What to produce = Copy every line from the data below in which the string "initialization" can be found.

· · · ·

(* ===== verification/Getopt.v ===== *)
(** * getopt

    src/getopt/getopt.c. The function keeps its progress in globals ([optind],
    [optarg], ...) and in static variables, and it permutes [argv]; all of them
    are fields of one state here, with the diagnostics it prints and its
    stores through [longindex] and the [flag] pointers. *)

From S2P Require Import Prelude Errno.

Record option_t := Option { name : list Z; has_arg : Z; flag : option Z; val : Z }.

Definition no_argument : Z := 0.
Definition required_argument : Z := 1.
Definition optional_argument : Z := 2.

(** The messages written to [stderr]. *)
Inductive diagnostic :=
  | does_not_allow_parameter (long_option : list Z)
  | requires_parameter (long_option : list Z)
  | unrecognized_long (long_option : list Z)
  | requires_argument (option : Z)
  | unrecognized_short (option : Z).

Record getopt_state := Getopt {
  optarg : option (list Z);
  optind : Z;
  opterr : Z;
  optopt : Z;
  index : Z;
  exchange : Z;
  error_return : Z;
  processing_short_option : bool;
  processing_long_option : bool;
  stop_at_first_nonoption : bool;
  assign_nonoption_to_one : bool;
  skip_first_char_option : bool;
  getopt_initialized : bool;
  argv : list (list Z);
  errno : Z;
  longindex : option Z;
  flag_stores : list (Z * Z);
  stderr : list diagnostic
}.

Definition with_optarg (s : getopt_state) (x : option (list Z)) : getopt_state :=
  Getopt x (optind s) (opterr s) (optopt s) (index s) (exchange s) (error_return s)
    (processing_short_option s) (processing_long_option s) (stop_at_first_nonoption s)
    (assign_nonoption_to_one s) (skip_first_char_option s) (getopt_initialized s) (argv s) (errno s)
    (longindex s) (flag_stores s) (stderr s).

Definition with_optind (s : getopt_state) (x : Z) : getopt_state :=
  Getopt (optarg s) x (opterr s) (optopt s) (index s) (exchange s) (error_return s)
    (processing_short_option s) (processing_long_option s) (stop_at_first_nonoption s)
    (assign_nonoption_to_one s) (skip_first_char_option s) (getopt_initialized s) (argv s) (errno s)
    (longindex s) (flag_stores s) (stderr s).

Definition with_optopt (s : getopt_state) (x : Z) : getopt_state :=
  Getopt (optarg s) (optind s) (opterr s) x (index s) (exchange s) (error_return s)
    (processing_short_option s) (processing_long_option s) (stop_at_first_nonoption s)
    (assign_nonoption_to_one s) (skip_first_char_option s) (getopt_initialized s) (argv s) (errno s)
    (longindex s) (flag_stores s) (stderr s).

Definition with_index (s : getopt_state) (x : Z) : getopt_state :=
  Getopt (optarg s) (optind s) (opterr s) (optopt s) x (exchange s) (error_return s)
    (processing_short_option s) (processing_long_option s) (stop_at_first_nonoption s)
    (assign_nonoption_to_one s) (skip_first_char_option s) (getopt_initialized s) (argv s) (errno s)
    (longindex s) (flag_stores s) (stderr s).

Definition with_processing (s : getopt_state) (short long : bool) : getopt_state :=
  Getopt (optarg s) (optind s) (opterr s) (optopt s) (index s) (exchange s) (error_return s)
    short long (stop_at_first_nonoption s)
    (assign_nonoption_to_one s) (skip_first_char_option s) (getopt_initialized s) (argv s) (errno s)
    (longindex s) (flag_stores s) (stderr s).

(** The variables set by the reset and the initialization. *)
Definition with_modes (s : getopt_state) (stop assign skip init : bool) (exch err : Z) : getopt_state :=
  Getopt (optarg s) (optind s) (opterr s) (optopt s) (index s) exch err
    (processing_short_option s) (processing_long_option s) stop assign skip init (argv s) (errno s)
    (longindex s) (flag_stores s) (stderr s).

Definition with_argv (s : getopt_state) (a : list (list Z)) (exch : Z) : getopt_state :=
  Getopt (optarg s) (optind s) (opterr s) (optopt s) (index s) exch (error_return s)
    (processing_short_option s) (processing_long_option s) (stop_at_first_nonoption s)
    (assign_nonoption_to_one s) (skip_first_char_option s) (getopt_initialized s) a (errno s)
    (longindex s) (flag_stores s) (stderr s).

Definition with_effects (s : getopt_state) (e : Z) (li : option Z) (fs : list (Z * Z)) (d : list diagnostic)
    : getopt_state :=
  Getopt (optarg s) (optind s) (opterr s) (optopt s) (index s) (exchange s) (error_return s)
    (processing_short_option s) (processing_long_option s) (stop_at_first_nonoption s)
    (assign_nonoption_to_one s) (skip_first_char_option s) (getopt_initialized s) (argv s) e li fs d.

(** [if (print_errors) fprintf(stderr, ...)]. *)
Definition report (s : getopt_state) (print_errors : bool) (d : diagnostic) : getopt_state :=
  if print_errors then with_effects s (errno s) (longindex s) (flag_stores s) (stderr s ++ [d]) else s.

(** [argv[i]]; [argv[argc]] is the null pointer. *)
Definition arg (s : getopt_state) (i : Z) : option (list Z) :=
  if 0 <=? i then argv s !! Z.to_nat i else None.

(** [strchr(str, c)] as the rest of the string from the byte found. *)
Fixpoint strchr (str : list Z) (c : Z) : option (list Z) :=
  match str with
  | [] => None
  | x :: str' => if x =? c then Some str else strchr str' c
  end.

(** [argv[j][0] == '-' && argv[j][1] != '\0']. *)
Definition looks_like_option (a : list Z) : bool := (byte_at a 0 =? ch "-") && negb (byte_at a 1 =? 0).

(** The arguments from [i] rotated by one: the one at [i] goes to the end. *)
Definition rotate_from (l : list (list Z)) (i : Z) : list (list Z) :=
  match drop (Z.to_nat i) l with
  | [] => l
  | a :: rest => take (Z.to_nat i) l ++ rest ++ [a]
  end.

(** ** Long options *)

(** [longopts[j].flag == NULL ? return val : ( *flag = val, return 0)]. *)
Definition return_long (s : getopt_state) (o : option_t) : Z * getopt_state :=
  match flag o with
  | None => (val o, s)
  | Some p => (0, with_effects s (errno s) (longindex s) (flag_stores s ++ [(p, val o)]) (stderr s))
  end.

(** The option found, at [j]; [value] is what follows the equal sign. *)
Definition found_long (s : getopt_state) (print_errors store_index : bool) (j : Z) (o : option_t)
    (long_option : list Z) (value : option (list Z)) : Z * getopt_state :=
  let s := if store_index then with_effects s (errno s) (Some j) (flag_stores s) (stderr s) else s in
  let s := with_optind (with_index s 0) (optind s + 1) in
  if has_arg o =? no_argument then
    match value with
    | Some _ => (error_return s, report s print_errors (does_not_allow_parameter long_option))
    | None => return_long (with_optarg s None) o
    end
  else if has_arg o =? required_argument then
    match value with
    | Some v => return_long (with_optarg s (Some v)) o
    | None =>
        match arg s (optind s) with
        | Some parameter =>
            if (optind s >=? exchange s) || (byte_at parameter 0 =? ch "-")
            then (error_return s, report s print_errors (requires_parameter long_option))
            else return_long (with_optind (with_optarg s (Some parameter)) (optind s + 1)) o
        | None => (error_return s, report s print_errors (requires_parameter long_option))
        end
    end
  else if has_arg o =? optional_argument then
    match value with
    | Some v => return_long (with_optarg s (Some v)) o
    | None =>
        match arg s (optind s) with
        | Some parameter =>
            if (optind s <? exchange s) && negb (byte_at parameter 0 =? ch "-")
            then return_long (with_optind (with_optarg s (Some parameter)) (optind s + 1)) o
            else return_long (with_optarg s None) o
        | None => return_long (with_optarg s None) o
        end
    end
  else return_long s o.

(** The index and the entry of the option called [nm]. *)
Fixpoint find_long (longopts : list option_t) (nm : list Z) (j : Z) : option (Z * option_t) :=
  match longopts with
  | [] => None
  | o :: longopts => if decide (name o = nm) then Some (j, o) else find_long longopts nm (j + 1)
  end.

(** The name before the equal sign and the value after it. *)
Definition split_equal (long_option : list Z) : list Z * option (list Z) :=
  match strchr long_option (ch "=") with
  | None => (long_option, None)
  | Some rest => (take (length long_option - length rest) long_option, Some (drop 1 rest))
  end.

Definition process_long (s : getopt_state) (print_errors store_index : bool)
    (longopts : option (list option_t)) (argument : list Z) : Z * getopt_state :=
  match longopts with
  | None => (error_return s, with_optind (with_index s 0) (optind s + 1))
  | Some longopts =>
      let long_option := drop (Z.to_nat (index s)) argument in
      let '(nm, value) := split_equal long_option in
      match find_long longopts nm 0 with
      | Some (j, o) => found_long s print_errors store_index j o long_option value
      | None => (-1, report s print_errors (unrecognized_long long_option))
      end
  end.

(** ** Short options *)

Definition process_short (s : getopt_state) (print_errors : bool) (optstring argument : list Z)
    : Z * getopt_state :=
  match optstring with
  | [] => (-1, s)
  | _ =>
      let option := byte_at argument (index s) in
      let start := if skip_first_char_option s then drop 1 optstring else optstring in
      let found := strchr start option in
      let s := with_index s (index s + 1) in
      let s := if byte_at argument (index s) =? 0 then with_index (with_optind s (optind s + 1)) 0 else s in
      match found with
      | Some f =>
          if (byte_at f 1 =? ch ":") && (byte_at f 2 =? ch ":") then
            if negb (index s =? 0) then
              (option, with_index (with_optind (with_optarg s (Some (drop (Z.to_nat (index s)) argument)))
                                     (optind s + 1)) 0)
            else
              match arg s (optind s) with
              | Some a =>
                  if optind s <? exchange s
                  then (option, with_optind (with_optarg s (Some a)) (optind s + 1))
                  else (option, with_optarg s None)
              | None => (option, with_optarg s None)
              end
          else if byte_at f 1 =? ch ":" then
            if negb (index s =? 0) then
              (option, with_index (with_optind (with_optarg s (Some (drop (Z.to_nat (index s)) argument)))
                                     (optind s + 1)) 0)
            else
              match arg s (optind s) with
              | Some a =>
                  if optind s <? exchange s
                  then (option, with_optind (with_optarg s (Some a)) (optind s + 1))
                  else (error_return s, with_optarg (report s print_errors (requires_argument option)) None)
              | None => (error_return s, with_optarg (report s print_errors (requires_argument option)) None)
              end
          else (option, with_optarg s None)
      | None =>
          (error_return s,
           with_optopt (with_optarg (report s print_errors (unrecognized_short option)) None) option)
      end
  end.

(** ** The scan of the arguments *)

(** At the start of an argument ([index == 0]): [true] when it is ["--"]. *)
Definition classify (s : getopt_state) (argument : list Z) : bool * getopt_state :=
  if index s =? 0 then
    let s := with_processing s false false in
    if (byte_at argument 0 =? ch "-") && (byte_at argument 1 =? ch "-") then
      if byte_at argument 2 =? 0 then (true, s)
      else (false, with_processing (with_index s 2) false true)
    else if (byte_at argument 0 =? ch "-") && negb (byte_at argument 1 =? 0) then
      (false, with_processing (with_index s 1) true false)
    else (false, s)
  else (false, s).

(** The [for] loop from [i]. An argument that is no option is passed over when no
    option follows it, and moved to the end otherwise. *)
Fixpoint scan (fuel : nat) (argc : Z) (print_errors store_index : bool) (optstring : list Z)
    (longopts : option (list option_t)) (i : Z) (s : getopt_state) : option (Z * getopt_state) :=
  match fuel with
  | O => None
  | S fuel =>
      if i <? argc then
        argument ← arg s i;
        let '(stop, s) := classify s argument in
        if stop : bool then Some (-1, with_optind s (optind s + 1))
        else if negb (processing_long_option s || processing_short_option s) then
          if stop_at_first_nonoption s then Some (-1, s)
          else if assign_nonoption_to_one s then
            Some (1, with_optarg (with_optind s (optind s + 1)) (Some argument))
          else if existsb looks_like_option (drop (Z.to_nat (i + 1)) (argv s)) then
            scan fuel argc print_errors store_index optstring longopts i
              (with_argv s (rotate_from (argv s) i) (exchange s - 1))
          else scan fuel argc print_errors store_index optstring longopts (i + 1) s
        else if processing_long_option s then
          Some (process_long s print_errors store_index longopts argument)
        else Some (process_short s print_errors optstring argument)
      else Some (-1, s)
  end.

Definition reset (s : getopt_state) : getopt_state :=
  if optind s =? 0 then
    with_modes (with_processing (with_optind (with_index s 0) 1) false false)
      false false false false (exchange s) (error_return s)
  else s.

Definition initialize (s : getopt_state) (posixly_correct : bool) (argc : Z) (optstring : list Z) : getopt_state :=
  if negb (getopt_initialized s) then
    let c := byte_at optstring 0 in
    with_modes s
      (if (c =? ch "+") || posixly_correct then true else stop_at_first_nonoption s)
      (if c =? ch "-" then true else assign_nonoption_to_one s)
      (if (c =? ch "+") || (c =? ch "-") || (c =? ch ":") then true else skip_first_char_option s)
      true argc (if c =? ch ":" then ch ":" else ch "?")
  else s.

(** [argc] is the length of [argv]; [posixly_correct] tells whether the
    environment variable is set. The loop needs at most a rotation per
    argument and a step per argument. *)
Definition wlibc_common_getopt (posixly_correct store_index : bool) (optstring : option (list Z))
    (longopts : option (list option_t)) (s : getopt_state) : option (Z * getopt_state) :=
  match optstring with
  | None => Some (-1, with_effects s EINVAL (longindex s) (flag_stores s) (stderr s))
  | Some optstring =>
      let argc := zlen (argv s) in
      let print_errors := negb (opterr s =? 0) in
      let s := reset s in
      let s := initialize s posixly_correct argc optstring in
      if optind s =? argc then Some (-1, with_index s 0)
      else scan (S (2 * length (argv s))) argc print_errors store_index optstring longopts (optind s) s
  end.

(** The values the variables have when the program starts. *)
Definition initial_state (arguments : list (list Z)) : getopt_state :=
  Getopt None 1 1 (ch "?") 0 0 0 false false false false false false arguments 0 None [] [].
(** How the option string declares an option character. *)
Definition is_flag (os : list Z) (c : Z) : Prop :=
  0 < c /\ exists f, strchr os c = Some f /\ byte_at f 1 <> ch ":".
Definition takes_argument (os : list Z) (c : Z) : Prop :=
  0 < c /\ exists f, strchr os c = Some f /\ byte_at f 1 = ch ":".

Definition wf_item (os : list Z) (it : short_item) : Prop :=
  match it with
  | Flags c cs => c <> ch "-" /\ is_flag os c /\ Forall (is_flag os) cs
  | Joined c v => c <> ch "-" /\ takes_argument os c /\ byte_at v 0 <> 0
  | Separate c v => c <> ch "-" /\ takes_argument os c
  end.

(** Calling [getopt] until it returns -1. *)
Fixpoint getopt_all (fuel : nat) (os : list Z) (s : getopt_state)
    : option (list (Z * option (list Z)) * getopt_state) :=
  match fuel with
  | O => None
  | S fuel =>
      '(r, s) ← wlibc_common_getopt false false (Some os) None s;
      if r =? -1 then Some ([], s)
      else '(rs, s') ← getopt_all fuel os s; Some ((r, optarg s) :: rs, s')
  end.

(** The state between calls: at argument [i], byte [k] (0 at its start). *)
Record at_arg (os : list Z) (L : list (list Z)) (s : getopt_state) (i k : Z) : Prop := {
  at_argv : argv (initialize (reset s) false (zlen L) os) = L /\ argv s = L;
  at_optind : optind (initialize (reset s) false (zlen L) os) = i;
  at_index : index (initialize (reset s) false (zlen L) os) = k;
  at_exchange : exchange (initialize (reset s) false (zlen L) os) = zlen L;
  at_modes : let s := initialize (reset s) false (zlen L) os in
    stop_at_first_nonoption s = false /\ assign_nonoption_to_one s = false /\
    skip_first_char_option s = false /\ getopt_initialized s = true;
  at_short : let s := initialize (reset s) false (zlen L) os in
    k <> 0 -> processing_long_option s = false /\ processing_short_option s = true
}.

Lemma initialize_id s posix argc os :
  getopt_initialized s = true -> optind s <> 0 -> initialize (reset s) posix argc os = s.
Proof.
  intros Hi Ho. unfold reset. replace (optind s =? 0) with false by lia. unfold initialize. by rewrite Hi.
Qed.

(** A state that is initialized needs no initialization. *)
Lemma at_arg_intro os L s i k :
  argv s = L -> optind s = i -> index s = k -> exchange s = zlen L -> i <> 0 ->
  stop_at_first_nonoption s = false -> assign_nonoption_to_one s = false ->
  skip_first_char_option s = false -> getopt_initialized s = true ->
  (k <> 0 -> processing_long_option s = false /\ processing_short_option s = true) ->
  at_arg os L s i k.
Proof. intros. split; rewrite initialize_id by (done || lia); done. Qed.

(** One call at an argument that holds a short option. *)
Lemma getopt_call_short os L s i k a :
  at_arg os L s i k -> 0 < i < zlen L -> L !! Z.to_nat i = Some a -> os <> [] ->
  byte_at a 0 = ch "-" -> byte_at a 1 <> ch "-" -> byte_at a 1 <> 0 ->
  exists s1 p, wlibc_common_getopt false false (Some os) None s = Some (process_short s1 p os a) /\
    argv s1 = L /\ optind s1 = i /\ index s1 = (if k =? 0 then 1 else k) /\ exchange s1 = zlen L /\
    stop_at_first_nonoption s1 = false /\ assign_nonoption_to_one s1 = false /\
    skip_first_char_option s1 = false /\ getopt_initialized s1 = true /\
    processing_long_option s1 = false /\ processing_short_option s1 = true.
Proof.
  intros [[Ha Ha'] Ho Hk He (M1 & M2 & M3 & M4) Hp] Hi Hl Hos H0 H1 H2.
  unfold wlibc_common_getopt. rewrite Ha'. set (s0 := initialize (reset s) false (zlen L) os) in *.
  rewrite Ho. replace (i =? zlen L) with false by lia. cbn [scan].
  replace (i <? zlen L) with true by lia. unfold arg at 1. replace (0 <=? i) with true by lia.
  rewrite Ha, Hl. cbn [mbind option_bind].
  assert (exists s1, classify s0 a = (false, s1) /\
    argv s1 = L /\ optind s1 = i /\ index s1 = (if k =? 0 then 1 else k) /\ exchange s1 = zlen L /\
    stop_at_first_nonoption s1 = false /\ assign_nonoption_to_one s1 = false /\
    skip_first_char_option s1 = false /\ getopt_initialized s1 = true /\
    processing_long_option s1 = false /\ processing_short_option s1 = true) as (s1 & -> & P).
  { unfold classify. rewrite Hk. destruct (k =? 0) eqn:Ek.
    - rewrite H0. simpl. replace (byte_at a 1 =? ch "-") with false by lia.
      replace (byte_at a 1 =? 0) with false by lia. simpl. eexists. split; [done|]. simpl. by split_and!.
    - exists s0. split; [done|]. destruct Hp as [P1 P2]; [lia|]. by split_and!. }
  destruct P as (P1 & P2 & P3 & P4 & P5 & P6 & P7 & P8 & P9 & P10). rewrite P9, P10. simpl.
  exists s1, (negb (opterr s =? 0)). by split_and!.
Qed.

Lemma strchr_nonempty os c f : strchr os c = Some f -> os <> [].
Proof. by destruct os. Qed.

(** A flag inside a cluster, at byte [k] (or 1 at the start of the argument). *)
Lemma getopt_call_flag os L s i k a c :
  at_arg os L s i k -> 0 < i < zlen L -> L !! Z.to_nat i = Some a ->
  byte_at a 0 = ch "-" -> byte_at a 1 <> ch "-" -> byte_at a 1 <> 0 -> 0 <= k ->
  let k1 := if k =? 0 then 1 else k in
  byte_at a k1 = c -> is_flag os c ->
  exists s', wlibc_common_getopt false false (Some os) None s = Some (c, s') /\ optarg s' = None /\
    if byte_at a (k1 + 1) =? 0 then at_arg os L s' (i + 1) 0 else at_arg os L s' i (k1 + 1).
Proof.
  intros Hat Hi Hl H0 H1 H2 Hk k1 Hc (Hc0 & f & Hf & Hf1). pose proof (strchr_nonempty _ _ _ Hf) as Hos.
  destruct (getopt_call_short os L s i k a Hat Hi Hl Hos H0 H1 H2)
    as (s1 & p & -> & P1 & P2 & P3 & P4 & P5 & P6 & P7 & P8 & P9 & P10). fold k1 in P3.
  assert (0 < k1) by (unfold k1; destruct (k =? 0) eqn:?; lia).
  unfold process_short. destruct os as [|x os]; [done|]. rewrite P7, P3, Hc, Hf.
  simpl index. replace (byte_at f 1 =? ch ":") with false by lia. simpl andb. cbv iota.
  destruct (byte_at a (k1 + 1) =? 0); eexists; (split; [done|]; split; [done|]);
    apply at_arg_intro; simpl; try done; lia.
Qed.

(** An option with its argument in the same element of [argv]. *)
Lemma getopt_call_joined os L s i c v :
  at_arg os L s i 0 -> 0 < i < zlen L -> L !! Z.to_nat i = Some (ch "-" :: c :: v) ->
  c <> ch "-" -> takes_argument os c -> byte_at v 0 <> 0 ->
  exists s', wlibc_common_getopt false false (Some os) None s = Some (c, s') /\
    optarg s' = Some v /\ at_arg os L s' (i + 1) 0.
Proof.
  intros Hat Hi Hl Hc (Hc0 & f & Hf & Hf1) Hv. pose proof (strchr_nonempty _ _ _ Hf) as Hos.
  destruct (getopt_call_short os L s i 0 _ Hat Hi Hl Hos)
    as (s1 & p & -> & P1 & P2 & P3 & P4 & P5 & P6 & P7 & P8 & P9 & P10); simpl_bytes; [done|done|lia|].
  simpl in P3. unfold process_short. destruct os as [|x os]; [done|]. rewrite P7, P3. simpl_bytes. rewrite Hf.
  simpl index. change (1 + 1) with 2. simpl_bytes. replace (byte_at v 0 =? 0) with false by lia.
  rewrite Hf1. simpl. destruct (byte_at f 2 =? ch ":"); eexists; (split; [done|]; split; [done|]);
    apply at_arg_intro; simpl; try done; lia.
Qed.

(** The same with the argument in the next element. *)
Lemma getopt_call_separate os L s i c v :
  at_arg os L s i 0 -> 0 < i < zlen L -> L !! Z.to_nat i = Some [ch "-"; c] ->
  L !! Z.to_nat (i + 1) = Some v -> c <> ch "-" -> takes_argument os c ->
  exists s', wlibc_common_getopt false false (Some os) None s = Some (c, s') /\
    optarg s' = Some v /\ at_arg os L s' (i + 2) 0.
Proof.
  intros Hat Hi Hl Hv Hc (Hc0 & f & Hf & Hf1). pose proof (strchr_nonempty _ _ _ Hf) as Hos.
  destruct (getopt_call_short os L s i 0 _ Hat Hi Hl Hos)
    as (s1 & p & -> & P1 & P2 & P3 & P4 & P5 & P6 & P7 & P8 & P9 & P10); simpl_bytes; [done|done|lia|].
  simpl in P3. unfold process_short. destruct os as [|x os]; [done|]. rewrite P7, P3. simpl_bytes. rewrite Hf.
  simpl index. change (1 + 1) with 2. simpl_bytes. change (byte_at [] 0 =? 0) with true. rewrite Hf1. simpl.
  unfold arg. simpl. rewrite P1, P2, P4. replace (0 <=? i + 1) with true by lia. rewrite Hv.
  apply lookup_lt_Some in Hv as Hb. replace (i + 1 <? zlen L) with true by lia.
  destruct (byte_at f 2 =? ch ":"); eexists; (split; [done|]; split; [done|]);
    apply at_arg_intro; simpl; try (done || lia).
Qed.

(** At the operands, when no argument after them looks like an option. *)
Lemma getopt_call_end os L s i :
  at_arg os L s i 0 -> 0 < i <= zlen L -> os <> [] ->
  existsb looks_like_option (drop (Z.to_nat i) L) = false ->
  exists s', wlibc_common_getopt false false (Some os) None s = Some (-1, s') /\
    optind s' = i /\ argv s' = L.
Proof.
  intros [[Ha Ha'] Ho Hk He (M1 & M2 & M3 & M4) Hp] Hi Hos Hx.
  unfold wlibc_common_getopt. rewrite Ha'. set (s0 := initialize (reset s) false (zlen L) os) in *.
  rewrite Ho. destruct (i =? zlen L) eqn:E; [eexists; split; [done|]; simpl; by rewrite Ha, Ho|].
  set (pe := negb (opterr s =? 0)).
  assert (forall fuel j s, i <= j <= zlen L -> zlen L - j < Z.of_nat fuel ->
    argv s = L -> optind s = i -> index s = 0 -> stop_at_first_nonoption s = false ->
    assign_nonoption_to_one s = false ->
    exists s', scan fuel (zlen L) pe false os None j s = Some (-1, s') /\
      optind s' = i /\ argv s' = L) as Scan.
  { induction fuel as [|fuel IH]; intros j s2 Hj Hf A1 A2 A3 A4 A5; [lia|]. cbn [scan].
    destruct (j <? zlen L) eqn:Ej; [|by exists s2].
    destruct (lookup_lt_is_Some_2 L (Z.to_nat j)) as [a Hl]; [lia|].
    unfold arg. replace (0 <=? j) with true by lia. rewrite A1, Hl. cbn [mbind option_bind].
    assert (looks_like_option a = false) as Hn.
    { destruct (looks_like_option a) eqn:E2; [|done].
      assert (existsb looks_like_option (drop (Z.to_nat i) L) = true); [|congruence].
      apply existsb_exists. exists a. split; [|done]. apply list_elem_of_In.
      apply (list_elem_of_lookup_2 _ (Z.to_nat j - Z.to_nat i)). rewrite lookup_drop, <- Hl. f_equal. lia. }
    assert (classify s2 a = (false, with_processing s2 false false)) as ->.
    { unfold classify. rewrite A3. simpl. unfold looks_like_option in Hn.
      destruct (byte_at a 0 =? ch "-"); simpl in *; [|done].
      destruct (byte_at a 1 =? 0) eqn:E2; simpl in *; [|done].
      by replace (byte_at a 1 =? ch "-") with false by lia. }
    simpl. rewrite A4, A5, A1.
    assert (existsb looks_like_option (drop (Z.to_nat (j + 1)) L) = false) as ->.
    { destruct (existsb looks_like_option (drop (Z.to_nat (j + 1)) L)) eqn:E2; [|done].
      apply existsb_exists in E2 as (b & Hb & E2). exfalso.
      assert (existsb looks_like_option (drop (Z.to_nat i) L) = true); [|congruence].
      apply existsb_exists. exists b. split; [|done]. apply list_elem_of_In. apply list_elem_of_In in Hb.
      replace (Z.to_nat (j + 1)) with (Z.to_nat i + (Z.to_nat (j + 1) - Z.to_nat i))%nat in Hb by lia.
      rewrite <- drop_drop in Hb. by apply subseteq_drop in Hb. }
    apply IH; simpl; try done; lia. }
  destruct (Scan (S (2 * length L)) i s0) as (s' & H & H2 & H3); try (done || lia).
  rewrite Ha. exists s'. done.
Qed.

Lemma getopt_all_step fuel os s r s1 :
  wlibc_common_getopt false false (Some os) None s = Some (r, s1) -> r <> -1 ->
  getopt_all (S fuel) os s = ('(rs, s') ← getopt_all fuel os s1; Some ((r, optarg s1) :: rs, s')).
Proof. intros H Hr. cbn [getopt_all]. rewrite H. cbn [mbind option_bind]. by replace (r =? -1) with false by lia. Qed.

(** The calls of one item, and what is left to do after them. *)
Definition item_runs (os : list Z) (L : list (list Z)) (s : getopt_state) (evs : list (Z * option (list Z)))
    (i : Z) : Prop :=
  exists s', at_arg os L s' i 0 /\ forall fuel,
    getopt_all (length evs + fuel) os s = ('(rs, s2) ← getopt_all fuel os s'; Some (evs ++ rs, s2)).

Lemma item_runs_one os L s c o s' i :
  wlibc_common_getopt false false (Some os) None s = Some (c, s') -> 0 < c -> optarg s' = o ->
  at_arg os L s' i 0 -> item_runs os L s [(c, o)] i.
Proof.
  intros H Hc Ho Hat. exists s'. split; [done|]. intros fuel. cbn [length Nat.add].
  rewrite (getopt_all_step _ _ _ _ _ H) by lia. by rewrite Ho.
Qed.

Lemma item_runs_cons os L s c o s' evs i :
  wlibc_common_getopt false false (Some os) None s = Some (c, s') -> 0 < c -> optarg s' = o ->
  item_runs os L s' evs i -> item_runs os L s ((c, o) :: evs) i.
Proof.
  intros H Hc Ho (s2 & Hat & Hr). exists s2. split; [done|]. intros fuel. cbn [length Nat.add].
  rewrite (getopt_all_step _ _ _ _ _ H) by lia. rewrite Hr, Ho.
  destruct (getopt_all fuel os s2) as [[rs s3]|]; done.
Qed.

· · · ·

Solution to the problem =
(** The variables set by the reset and the initialization. *)
(** A state that is initialized needs no initialization. *)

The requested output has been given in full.